> _What the exercise asks_
Within the entries below, find every line that has the string "apply", then copy it.
______________________________
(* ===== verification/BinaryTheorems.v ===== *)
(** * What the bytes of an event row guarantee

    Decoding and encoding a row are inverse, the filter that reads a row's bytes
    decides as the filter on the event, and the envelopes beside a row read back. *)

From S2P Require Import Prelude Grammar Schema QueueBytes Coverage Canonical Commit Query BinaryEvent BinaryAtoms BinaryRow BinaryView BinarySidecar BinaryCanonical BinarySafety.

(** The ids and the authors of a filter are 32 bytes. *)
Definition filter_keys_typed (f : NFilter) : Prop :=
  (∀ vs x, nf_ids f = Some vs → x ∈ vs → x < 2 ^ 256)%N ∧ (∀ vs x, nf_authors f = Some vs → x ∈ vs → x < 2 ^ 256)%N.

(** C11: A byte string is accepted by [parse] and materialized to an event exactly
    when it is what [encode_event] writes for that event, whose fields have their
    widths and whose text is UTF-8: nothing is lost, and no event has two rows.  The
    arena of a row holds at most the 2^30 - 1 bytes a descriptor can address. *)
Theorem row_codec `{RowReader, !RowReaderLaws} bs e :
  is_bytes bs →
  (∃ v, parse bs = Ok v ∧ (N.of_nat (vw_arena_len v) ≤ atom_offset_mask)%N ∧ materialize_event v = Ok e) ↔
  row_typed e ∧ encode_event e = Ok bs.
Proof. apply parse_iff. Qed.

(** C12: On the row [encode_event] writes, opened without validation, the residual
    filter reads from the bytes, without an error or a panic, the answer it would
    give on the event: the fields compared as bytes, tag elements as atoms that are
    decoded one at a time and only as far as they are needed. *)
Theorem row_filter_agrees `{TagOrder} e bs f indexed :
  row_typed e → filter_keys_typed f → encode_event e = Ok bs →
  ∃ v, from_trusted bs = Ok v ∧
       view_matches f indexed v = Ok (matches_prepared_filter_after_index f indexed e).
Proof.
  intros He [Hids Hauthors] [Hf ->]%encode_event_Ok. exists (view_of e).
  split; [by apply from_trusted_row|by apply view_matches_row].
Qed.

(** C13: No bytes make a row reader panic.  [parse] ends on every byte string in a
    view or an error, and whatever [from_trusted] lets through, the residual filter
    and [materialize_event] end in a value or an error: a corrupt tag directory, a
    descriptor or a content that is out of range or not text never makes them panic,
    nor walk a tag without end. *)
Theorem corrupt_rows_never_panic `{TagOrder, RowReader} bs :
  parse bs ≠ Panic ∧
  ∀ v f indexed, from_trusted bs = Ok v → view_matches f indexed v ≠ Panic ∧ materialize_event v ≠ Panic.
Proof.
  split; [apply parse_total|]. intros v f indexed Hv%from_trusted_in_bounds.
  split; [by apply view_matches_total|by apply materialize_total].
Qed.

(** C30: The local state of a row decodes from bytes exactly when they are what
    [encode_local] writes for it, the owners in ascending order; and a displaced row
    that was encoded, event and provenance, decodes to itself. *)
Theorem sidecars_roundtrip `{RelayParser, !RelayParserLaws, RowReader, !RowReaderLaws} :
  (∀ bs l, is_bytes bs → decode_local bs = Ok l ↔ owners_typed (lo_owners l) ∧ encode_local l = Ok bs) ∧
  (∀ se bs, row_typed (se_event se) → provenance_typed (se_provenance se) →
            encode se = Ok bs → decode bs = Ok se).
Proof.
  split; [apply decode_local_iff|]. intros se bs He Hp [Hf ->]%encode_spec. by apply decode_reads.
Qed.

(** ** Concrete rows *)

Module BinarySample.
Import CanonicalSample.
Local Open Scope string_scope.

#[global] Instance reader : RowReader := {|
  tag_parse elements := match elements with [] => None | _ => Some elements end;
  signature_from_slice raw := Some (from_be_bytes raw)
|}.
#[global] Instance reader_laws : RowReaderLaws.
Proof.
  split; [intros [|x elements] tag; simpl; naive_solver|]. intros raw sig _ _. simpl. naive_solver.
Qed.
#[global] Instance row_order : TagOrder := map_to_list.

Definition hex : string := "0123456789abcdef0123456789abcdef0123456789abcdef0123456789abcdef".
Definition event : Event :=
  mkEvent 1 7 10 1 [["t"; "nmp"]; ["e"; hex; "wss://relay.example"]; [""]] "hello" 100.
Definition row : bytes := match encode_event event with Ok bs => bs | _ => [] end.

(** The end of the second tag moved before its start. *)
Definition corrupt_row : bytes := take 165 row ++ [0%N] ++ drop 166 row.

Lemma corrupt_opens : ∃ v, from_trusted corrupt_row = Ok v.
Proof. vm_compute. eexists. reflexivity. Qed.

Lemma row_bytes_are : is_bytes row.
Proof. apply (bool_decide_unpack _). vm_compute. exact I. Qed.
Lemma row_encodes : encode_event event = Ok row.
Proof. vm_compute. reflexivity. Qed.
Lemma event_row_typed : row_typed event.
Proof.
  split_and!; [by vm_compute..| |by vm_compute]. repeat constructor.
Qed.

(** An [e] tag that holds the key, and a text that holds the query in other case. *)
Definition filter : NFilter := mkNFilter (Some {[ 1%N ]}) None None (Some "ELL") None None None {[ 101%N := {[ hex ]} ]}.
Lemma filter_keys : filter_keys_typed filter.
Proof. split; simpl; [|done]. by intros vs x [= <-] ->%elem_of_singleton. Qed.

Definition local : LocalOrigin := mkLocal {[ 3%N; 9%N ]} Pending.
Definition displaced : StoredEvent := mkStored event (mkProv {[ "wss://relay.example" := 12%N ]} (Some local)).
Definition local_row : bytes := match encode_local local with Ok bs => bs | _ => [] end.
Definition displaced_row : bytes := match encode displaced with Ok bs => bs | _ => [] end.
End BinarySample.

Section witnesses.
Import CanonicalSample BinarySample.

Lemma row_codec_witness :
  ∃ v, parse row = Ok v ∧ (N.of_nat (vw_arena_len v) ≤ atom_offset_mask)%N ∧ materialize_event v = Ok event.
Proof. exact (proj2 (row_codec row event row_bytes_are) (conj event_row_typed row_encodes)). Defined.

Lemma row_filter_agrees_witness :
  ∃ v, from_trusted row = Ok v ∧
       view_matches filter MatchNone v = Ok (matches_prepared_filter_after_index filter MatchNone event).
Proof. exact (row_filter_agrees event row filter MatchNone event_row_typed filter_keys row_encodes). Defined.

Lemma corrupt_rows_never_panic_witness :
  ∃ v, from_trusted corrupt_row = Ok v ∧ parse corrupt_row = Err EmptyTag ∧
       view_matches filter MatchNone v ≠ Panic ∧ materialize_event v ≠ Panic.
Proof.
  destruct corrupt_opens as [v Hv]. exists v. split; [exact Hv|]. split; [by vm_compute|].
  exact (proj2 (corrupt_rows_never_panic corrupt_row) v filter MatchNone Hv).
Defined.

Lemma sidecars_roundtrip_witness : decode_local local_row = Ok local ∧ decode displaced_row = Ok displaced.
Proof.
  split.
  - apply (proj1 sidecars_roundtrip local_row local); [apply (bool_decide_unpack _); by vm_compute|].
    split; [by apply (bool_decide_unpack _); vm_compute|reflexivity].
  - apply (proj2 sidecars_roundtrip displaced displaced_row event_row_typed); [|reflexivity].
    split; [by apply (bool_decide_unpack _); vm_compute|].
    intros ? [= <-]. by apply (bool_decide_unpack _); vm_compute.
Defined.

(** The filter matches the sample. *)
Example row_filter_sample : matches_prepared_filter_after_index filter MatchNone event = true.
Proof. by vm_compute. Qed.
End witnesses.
______________________________
> _Answer below_
Proof. apply parse_iff. Qed.
  split; [by apply from_trusted_row|by apply view_matches_row].
  split; [apply parse_total|]. intros v f indexed Hv%from_trusted_in_bounds.
  split; [by apply view_matches_total|by apply materialize_total].
  split; [apply decode_local_iff|]. intros se bs He Hp [Hf ->]%encode_spec. by apply decode_reads.
Proof. apply (bool_decide_unpack _). vm_compute. exact I. Qed.
  - apply (proj1 sidecars_roundtrip local_row local); [apply (bool_decide_unpack _); by vm_compute|].
    split; [by apply (bool_decide_unpack _); vm_compute|reflexivity].
  - apply (proj2 sidecars_roundtrip displaced displaced_row event_row_typed); [|reflexivity].
    split; [by apply (bool_decide_unpack _); vm_compute|].
    intros ? [= <-]. by apply (bool_decide_unpack _); vm_compute.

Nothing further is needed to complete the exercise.